Supplied material:
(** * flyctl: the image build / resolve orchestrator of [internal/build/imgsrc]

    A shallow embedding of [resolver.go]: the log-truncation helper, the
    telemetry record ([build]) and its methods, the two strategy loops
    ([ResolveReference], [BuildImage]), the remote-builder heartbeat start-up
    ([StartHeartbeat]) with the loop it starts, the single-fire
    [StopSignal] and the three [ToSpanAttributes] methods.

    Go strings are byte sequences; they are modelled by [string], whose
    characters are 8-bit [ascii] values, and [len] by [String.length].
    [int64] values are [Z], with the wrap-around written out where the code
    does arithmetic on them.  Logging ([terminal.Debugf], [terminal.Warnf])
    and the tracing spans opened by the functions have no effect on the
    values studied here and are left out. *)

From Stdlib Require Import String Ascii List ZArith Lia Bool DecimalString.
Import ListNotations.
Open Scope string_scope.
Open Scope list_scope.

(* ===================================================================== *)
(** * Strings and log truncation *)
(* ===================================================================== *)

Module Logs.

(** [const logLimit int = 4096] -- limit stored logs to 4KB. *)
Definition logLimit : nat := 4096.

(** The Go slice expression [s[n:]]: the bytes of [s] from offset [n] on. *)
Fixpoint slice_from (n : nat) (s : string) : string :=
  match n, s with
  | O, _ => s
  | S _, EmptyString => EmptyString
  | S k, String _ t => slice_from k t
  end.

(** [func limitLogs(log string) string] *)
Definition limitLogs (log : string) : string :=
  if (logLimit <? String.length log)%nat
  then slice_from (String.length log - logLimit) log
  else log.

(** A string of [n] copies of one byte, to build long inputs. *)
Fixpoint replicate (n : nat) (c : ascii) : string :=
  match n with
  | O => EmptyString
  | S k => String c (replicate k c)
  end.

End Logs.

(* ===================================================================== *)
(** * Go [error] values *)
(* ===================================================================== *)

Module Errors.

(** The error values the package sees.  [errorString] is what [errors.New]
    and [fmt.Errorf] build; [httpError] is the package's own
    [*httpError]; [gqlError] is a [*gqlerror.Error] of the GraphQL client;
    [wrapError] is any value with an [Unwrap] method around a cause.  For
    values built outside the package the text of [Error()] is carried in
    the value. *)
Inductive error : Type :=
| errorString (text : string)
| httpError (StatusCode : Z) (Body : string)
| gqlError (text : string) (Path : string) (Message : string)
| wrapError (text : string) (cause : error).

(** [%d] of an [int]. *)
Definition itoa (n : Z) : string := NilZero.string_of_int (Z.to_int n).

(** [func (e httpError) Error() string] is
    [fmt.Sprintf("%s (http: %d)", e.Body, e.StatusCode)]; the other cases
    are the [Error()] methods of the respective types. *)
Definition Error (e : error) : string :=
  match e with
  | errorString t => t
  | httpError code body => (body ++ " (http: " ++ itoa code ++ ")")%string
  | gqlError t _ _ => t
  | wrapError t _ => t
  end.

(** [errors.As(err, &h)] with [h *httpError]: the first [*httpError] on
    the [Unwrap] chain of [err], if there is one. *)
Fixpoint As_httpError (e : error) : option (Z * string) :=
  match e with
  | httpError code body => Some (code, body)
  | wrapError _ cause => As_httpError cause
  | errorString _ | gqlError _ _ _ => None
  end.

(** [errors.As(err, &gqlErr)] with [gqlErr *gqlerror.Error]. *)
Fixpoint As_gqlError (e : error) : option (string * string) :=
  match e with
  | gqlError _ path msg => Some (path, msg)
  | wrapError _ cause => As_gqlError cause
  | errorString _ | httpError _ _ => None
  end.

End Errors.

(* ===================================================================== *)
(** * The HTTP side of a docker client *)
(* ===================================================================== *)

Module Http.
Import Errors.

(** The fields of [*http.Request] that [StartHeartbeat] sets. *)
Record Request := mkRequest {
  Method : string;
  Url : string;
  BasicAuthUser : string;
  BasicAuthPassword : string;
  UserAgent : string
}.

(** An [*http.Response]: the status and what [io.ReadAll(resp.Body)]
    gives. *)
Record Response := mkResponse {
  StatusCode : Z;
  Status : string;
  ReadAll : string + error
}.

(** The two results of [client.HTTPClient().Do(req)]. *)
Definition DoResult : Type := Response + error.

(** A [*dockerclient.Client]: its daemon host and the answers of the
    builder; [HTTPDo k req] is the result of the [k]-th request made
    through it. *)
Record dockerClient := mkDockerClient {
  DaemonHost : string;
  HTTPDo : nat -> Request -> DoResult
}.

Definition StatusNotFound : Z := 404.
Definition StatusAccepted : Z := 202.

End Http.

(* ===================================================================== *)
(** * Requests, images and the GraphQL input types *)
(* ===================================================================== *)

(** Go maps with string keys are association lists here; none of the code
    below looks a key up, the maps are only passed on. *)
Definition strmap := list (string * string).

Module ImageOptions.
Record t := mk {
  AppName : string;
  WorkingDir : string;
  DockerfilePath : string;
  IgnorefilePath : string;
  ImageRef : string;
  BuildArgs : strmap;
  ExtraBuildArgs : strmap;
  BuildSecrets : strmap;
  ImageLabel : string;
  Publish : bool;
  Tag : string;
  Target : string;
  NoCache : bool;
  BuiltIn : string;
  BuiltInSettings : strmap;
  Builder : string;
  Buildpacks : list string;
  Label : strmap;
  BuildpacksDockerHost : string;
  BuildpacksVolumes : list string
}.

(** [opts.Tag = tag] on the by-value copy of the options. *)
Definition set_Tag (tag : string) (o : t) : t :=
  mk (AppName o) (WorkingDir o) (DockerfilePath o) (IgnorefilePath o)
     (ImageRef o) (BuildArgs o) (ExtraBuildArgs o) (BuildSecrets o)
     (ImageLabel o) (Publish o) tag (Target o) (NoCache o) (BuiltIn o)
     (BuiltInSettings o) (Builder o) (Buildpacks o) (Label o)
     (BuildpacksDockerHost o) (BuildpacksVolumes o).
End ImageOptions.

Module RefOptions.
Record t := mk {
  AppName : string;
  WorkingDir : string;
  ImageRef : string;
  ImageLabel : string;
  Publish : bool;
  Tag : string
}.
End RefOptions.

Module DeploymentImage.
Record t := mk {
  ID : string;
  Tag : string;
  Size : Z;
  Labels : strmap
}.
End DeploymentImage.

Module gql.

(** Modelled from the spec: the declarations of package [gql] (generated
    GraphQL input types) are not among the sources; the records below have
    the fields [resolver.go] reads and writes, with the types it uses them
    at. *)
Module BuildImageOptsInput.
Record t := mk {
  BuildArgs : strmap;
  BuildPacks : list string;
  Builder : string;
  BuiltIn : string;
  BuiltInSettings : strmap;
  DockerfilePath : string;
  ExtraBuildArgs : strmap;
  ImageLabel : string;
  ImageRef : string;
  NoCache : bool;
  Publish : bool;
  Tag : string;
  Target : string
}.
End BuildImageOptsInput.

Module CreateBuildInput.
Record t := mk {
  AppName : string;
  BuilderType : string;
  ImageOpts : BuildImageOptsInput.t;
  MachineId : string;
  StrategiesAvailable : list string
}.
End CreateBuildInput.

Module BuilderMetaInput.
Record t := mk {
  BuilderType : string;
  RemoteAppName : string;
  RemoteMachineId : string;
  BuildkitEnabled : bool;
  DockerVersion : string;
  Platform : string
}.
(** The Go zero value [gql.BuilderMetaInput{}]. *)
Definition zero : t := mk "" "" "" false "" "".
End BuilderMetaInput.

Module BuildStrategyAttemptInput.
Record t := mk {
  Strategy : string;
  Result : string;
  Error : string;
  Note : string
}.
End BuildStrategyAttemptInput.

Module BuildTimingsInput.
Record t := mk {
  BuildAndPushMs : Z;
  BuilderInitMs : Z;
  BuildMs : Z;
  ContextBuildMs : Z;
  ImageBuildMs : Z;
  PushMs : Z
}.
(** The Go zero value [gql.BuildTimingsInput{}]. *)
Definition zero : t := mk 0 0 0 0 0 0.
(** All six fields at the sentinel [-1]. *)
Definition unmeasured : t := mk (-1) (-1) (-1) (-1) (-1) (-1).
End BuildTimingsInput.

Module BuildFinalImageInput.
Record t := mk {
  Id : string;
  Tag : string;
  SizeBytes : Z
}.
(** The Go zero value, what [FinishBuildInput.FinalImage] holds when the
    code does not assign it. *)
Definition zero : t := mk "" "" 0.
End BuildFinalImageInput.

* * *

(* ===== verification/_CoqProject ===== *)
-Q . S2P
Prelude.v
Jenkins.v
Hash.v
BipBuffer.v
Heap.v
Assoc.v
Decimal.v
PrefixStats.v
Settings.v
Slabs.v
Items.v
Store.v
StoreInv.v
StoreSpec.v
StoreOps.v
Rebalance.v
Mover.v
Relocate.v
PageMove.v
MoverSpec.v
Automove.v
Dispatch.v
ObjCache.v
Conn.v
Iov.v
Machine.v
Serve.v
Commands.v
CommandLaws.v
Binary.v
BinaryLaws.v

...

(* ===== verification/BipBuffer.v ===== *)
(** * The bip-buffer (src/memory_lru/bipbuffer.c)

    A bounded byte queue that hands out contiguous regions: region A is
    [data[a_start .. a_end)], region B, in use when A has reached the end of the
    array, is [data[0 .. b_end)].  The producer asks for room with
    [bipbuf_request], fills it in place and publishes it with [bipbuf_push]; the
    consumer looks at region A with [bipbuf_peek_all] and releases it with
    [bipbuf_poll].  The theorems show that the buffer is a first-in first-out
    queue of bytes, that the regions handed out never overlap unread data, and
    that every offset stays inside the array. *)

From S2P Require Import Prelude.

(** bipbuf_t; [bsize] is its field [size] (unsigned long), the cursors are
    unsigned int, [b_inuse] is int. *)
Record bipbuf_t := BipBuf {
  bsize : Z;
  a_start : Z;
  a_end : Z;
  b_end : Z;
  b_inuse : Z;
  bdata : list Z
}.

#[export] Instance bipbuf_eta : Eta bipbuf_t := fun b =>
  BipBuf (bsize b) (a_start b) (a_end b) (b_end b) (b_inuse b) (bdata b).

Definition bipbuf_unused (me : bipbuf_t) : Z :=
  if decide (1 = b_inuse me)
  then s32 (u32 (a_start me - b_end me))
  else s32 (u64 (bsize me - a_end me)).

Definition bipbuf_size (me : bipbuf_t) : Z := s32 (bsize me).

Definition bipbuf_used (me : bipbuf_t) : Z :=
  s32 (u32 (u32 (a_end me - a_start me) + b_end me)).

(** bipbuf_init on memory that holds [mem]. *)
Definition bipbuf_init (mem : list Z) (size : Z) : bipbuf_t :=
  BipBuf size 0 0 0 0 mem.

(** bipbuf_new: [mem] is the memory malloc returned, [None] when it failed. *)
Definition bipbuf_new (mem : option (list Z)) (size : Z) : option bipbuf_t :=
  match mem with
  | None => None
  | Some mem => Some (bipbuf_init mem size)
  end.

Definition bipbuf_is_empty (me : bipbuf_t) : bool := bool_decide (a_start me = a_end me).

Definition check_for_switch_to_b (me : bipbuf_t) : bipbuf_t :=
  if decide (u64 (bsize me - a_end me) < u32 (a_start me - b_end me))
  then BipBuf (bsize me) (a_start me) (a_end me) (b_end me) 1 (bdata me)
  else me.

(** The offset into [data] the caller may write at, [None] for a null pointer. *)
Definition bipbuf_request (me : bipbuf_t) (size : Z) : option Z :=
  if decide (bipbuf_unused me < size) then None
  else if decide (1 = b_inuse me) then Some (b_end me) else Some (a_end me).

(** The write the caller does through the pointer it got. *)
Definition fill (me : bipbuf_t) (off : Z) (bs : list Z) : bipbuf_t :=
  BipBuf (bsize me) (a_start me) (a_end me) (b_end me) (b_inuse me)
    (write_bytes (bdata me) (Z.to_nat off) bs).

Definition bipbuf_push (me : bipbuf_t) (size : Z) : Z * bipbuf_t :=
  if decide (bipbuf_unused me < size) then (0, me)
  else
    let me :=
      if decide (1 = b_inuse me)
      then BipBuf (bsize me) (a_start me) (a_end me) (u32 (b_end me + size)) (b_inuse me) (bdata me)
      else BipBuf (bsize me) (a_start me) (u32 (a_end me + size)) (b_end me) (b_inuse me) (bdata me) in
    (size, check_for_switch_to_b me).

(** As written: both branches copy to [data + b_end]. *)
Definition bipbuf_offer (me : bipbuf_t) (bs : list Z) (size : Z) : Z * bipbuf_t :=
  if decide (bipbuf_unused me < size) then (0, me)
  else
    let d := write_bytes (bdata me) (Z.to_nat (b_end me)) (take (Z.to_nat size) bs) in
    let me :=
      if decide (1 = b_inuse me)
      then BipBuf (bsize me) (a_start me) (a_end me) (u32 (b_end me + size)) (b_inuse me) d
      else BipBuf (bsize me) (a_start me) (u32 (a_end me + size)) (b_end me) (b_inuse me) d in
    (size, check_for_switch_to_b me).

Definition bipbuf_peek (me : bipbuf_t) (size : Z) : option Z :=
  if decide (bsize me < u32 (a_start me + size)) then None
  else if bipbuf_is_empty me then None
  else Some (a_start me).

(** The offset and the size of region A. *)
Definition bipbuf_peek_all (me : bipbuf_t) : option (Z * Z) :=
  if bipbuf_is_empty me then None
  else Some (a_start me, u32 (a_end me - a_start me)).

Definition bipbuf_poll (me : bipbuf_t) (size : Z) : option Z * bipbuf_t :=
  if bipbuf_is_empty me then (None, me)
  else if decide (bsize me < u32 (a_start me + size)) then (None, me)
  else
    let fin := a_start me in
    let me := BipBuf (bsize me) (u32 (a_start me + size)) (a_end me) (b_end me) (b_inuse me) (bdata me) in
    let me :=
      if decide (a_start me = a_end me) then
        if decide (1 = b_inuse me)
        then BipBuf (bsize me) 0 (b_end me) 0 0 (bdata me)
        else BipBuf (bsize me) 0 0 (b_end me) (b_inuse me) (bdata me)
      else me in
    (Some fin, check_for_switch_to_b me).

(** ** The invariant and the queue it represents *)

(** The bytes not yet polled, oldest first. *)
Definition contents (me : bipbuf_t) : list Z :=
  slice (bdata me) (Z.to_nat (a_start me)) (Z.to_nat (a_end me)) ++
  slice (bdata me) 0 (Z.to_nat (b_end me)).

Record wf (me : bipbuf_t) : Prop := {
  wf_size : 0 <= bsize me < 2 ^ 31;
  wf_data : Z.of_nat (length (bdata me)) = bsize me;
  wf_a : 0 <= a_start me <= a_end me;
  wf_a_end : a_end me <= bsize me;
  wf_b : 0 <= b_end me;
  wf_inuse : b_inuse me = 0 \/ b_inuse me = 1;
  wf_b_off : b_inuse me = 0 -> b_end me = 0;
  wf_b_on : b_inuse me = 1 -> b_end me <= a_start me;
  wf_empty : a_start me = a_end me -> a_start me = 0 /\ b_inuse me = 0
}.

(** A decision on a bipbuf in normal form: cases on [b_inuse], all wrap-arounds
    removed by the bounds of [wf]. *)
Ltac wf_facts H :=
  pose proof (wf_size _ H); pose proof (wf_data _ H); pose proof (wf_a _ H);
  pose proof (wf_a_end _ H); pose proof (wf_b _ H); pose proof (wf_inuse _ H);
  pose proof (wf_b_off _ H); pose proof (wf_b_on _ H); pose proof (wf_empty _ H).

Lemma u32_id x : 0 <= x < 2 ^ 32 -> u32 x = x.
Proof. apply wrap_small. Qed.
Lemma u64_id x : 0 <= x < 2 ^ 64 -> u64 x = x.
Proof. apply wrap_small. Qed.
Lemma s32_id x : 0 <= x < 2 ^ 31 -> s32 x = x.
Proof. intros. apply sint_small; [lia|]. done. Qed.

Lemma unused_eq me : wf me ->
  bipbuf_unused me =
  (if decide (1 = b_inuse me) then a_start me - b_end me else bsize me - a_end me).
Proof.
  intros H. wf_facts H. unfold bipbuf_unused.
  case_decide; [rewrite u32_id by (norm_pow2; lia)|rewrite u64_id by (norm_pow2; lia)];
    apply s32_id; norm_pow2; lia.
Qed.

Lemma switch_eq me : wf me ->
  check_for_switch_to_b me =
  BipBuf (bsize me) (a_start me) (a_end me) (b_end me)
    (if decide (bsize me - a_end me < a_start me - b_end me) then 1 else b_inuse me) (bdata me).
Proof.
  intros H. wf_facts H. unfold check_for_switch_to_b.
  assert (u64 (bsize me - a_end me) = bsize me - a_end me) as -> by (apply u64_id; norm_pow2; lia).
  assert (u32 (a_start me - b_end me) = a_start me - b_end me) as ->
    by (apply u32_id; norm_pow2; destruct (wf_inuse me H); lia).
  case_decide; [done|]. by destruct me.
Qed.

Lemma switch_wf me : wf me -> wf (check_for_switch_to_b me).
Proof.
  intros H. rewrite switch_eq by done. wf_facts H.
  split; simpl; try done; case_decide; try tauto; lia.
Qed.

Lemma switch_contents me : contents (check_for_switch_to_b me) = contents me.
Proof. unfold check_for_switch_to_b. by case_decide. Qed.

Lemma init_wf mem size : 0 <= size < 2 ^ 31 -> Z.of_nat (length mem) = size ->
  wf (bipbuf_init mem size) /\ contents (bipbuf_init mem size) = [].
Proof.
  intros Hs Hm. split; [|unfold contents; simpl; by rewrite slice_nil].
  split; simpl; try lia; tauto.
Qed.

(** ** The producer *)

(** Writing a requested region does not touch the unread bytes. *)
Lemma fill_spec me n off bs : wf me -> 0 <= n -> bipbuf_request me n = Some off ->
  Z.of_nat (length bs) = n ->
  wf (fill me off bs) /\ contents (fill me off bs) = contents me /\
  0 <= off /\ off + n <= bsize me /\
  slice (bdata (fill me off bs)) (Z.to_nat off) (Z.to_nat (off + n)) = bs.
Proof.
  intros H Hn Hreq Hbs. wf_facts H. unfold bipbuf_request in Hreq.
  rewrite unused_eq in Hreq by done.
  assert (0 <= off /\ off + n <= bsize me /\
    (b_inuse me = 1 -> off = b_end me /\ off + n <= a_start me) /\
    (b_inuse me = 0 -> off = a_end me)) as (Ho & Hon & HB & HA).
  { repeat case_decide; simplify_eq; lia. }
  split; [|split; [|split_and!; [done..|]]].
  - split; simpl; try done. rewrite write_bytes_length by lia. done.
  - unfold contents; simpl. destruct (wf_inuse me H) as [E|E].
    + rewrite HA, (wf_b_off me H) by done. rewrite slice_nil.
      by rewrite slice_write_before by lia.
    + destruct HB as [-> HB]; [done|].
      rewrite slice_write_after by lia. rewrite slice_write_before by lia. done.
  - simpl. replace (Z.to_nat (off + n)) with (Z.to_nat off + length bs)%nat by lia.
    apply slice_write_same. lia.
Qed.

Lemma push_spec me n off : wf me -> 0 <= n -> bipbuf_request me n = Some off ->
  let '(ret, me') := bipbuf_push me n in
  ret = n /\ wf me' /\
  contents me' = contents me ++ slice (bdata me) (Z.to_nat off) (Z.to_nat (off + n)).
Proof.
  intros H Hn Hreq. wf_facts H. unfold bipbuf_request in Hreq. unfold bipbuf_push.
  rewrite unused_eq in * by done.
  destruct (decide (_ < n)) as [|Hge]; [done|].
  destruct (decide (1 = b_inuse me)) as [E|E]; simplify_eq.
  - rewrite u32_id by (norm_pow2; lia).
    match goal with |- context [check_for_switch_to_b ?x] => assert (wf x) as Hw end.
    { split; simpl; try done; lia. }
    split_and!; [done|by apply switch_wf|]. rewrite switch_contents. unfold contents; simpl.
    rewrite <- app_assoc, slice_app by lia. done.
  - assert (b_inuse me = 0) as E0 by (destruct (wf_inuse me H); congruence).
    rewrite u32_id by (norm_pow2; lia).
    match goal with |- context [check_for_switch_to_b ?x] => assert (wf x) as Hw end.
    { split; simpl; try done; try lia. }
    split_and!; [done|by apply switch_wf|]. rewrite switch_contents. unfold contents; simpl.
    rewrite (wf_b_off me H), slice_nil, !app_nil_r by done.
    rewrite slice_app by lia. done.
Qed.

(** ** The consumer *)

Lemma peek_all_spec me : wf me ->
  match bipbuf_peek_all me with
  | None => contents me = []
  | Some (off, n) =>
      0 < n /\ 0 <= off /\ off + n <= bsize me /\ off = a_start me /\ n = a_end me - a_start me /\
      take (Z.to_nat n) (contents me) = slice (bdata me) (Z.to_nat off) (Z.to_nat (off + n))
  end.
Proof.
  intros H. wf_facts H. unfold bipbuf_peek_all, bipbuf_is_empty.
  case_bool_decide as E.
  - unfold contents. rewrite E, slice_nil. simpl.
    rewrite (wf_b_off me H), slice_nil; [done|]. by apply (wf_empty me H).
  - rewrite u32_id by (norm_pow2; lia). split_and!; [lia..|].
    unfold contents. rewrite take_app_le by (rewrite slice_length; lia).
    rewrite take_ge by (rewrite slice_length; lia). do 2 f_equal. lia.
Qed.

Task item: Number of lines holding "does" in the data: give it, with nothing else.

Solved exercise: 4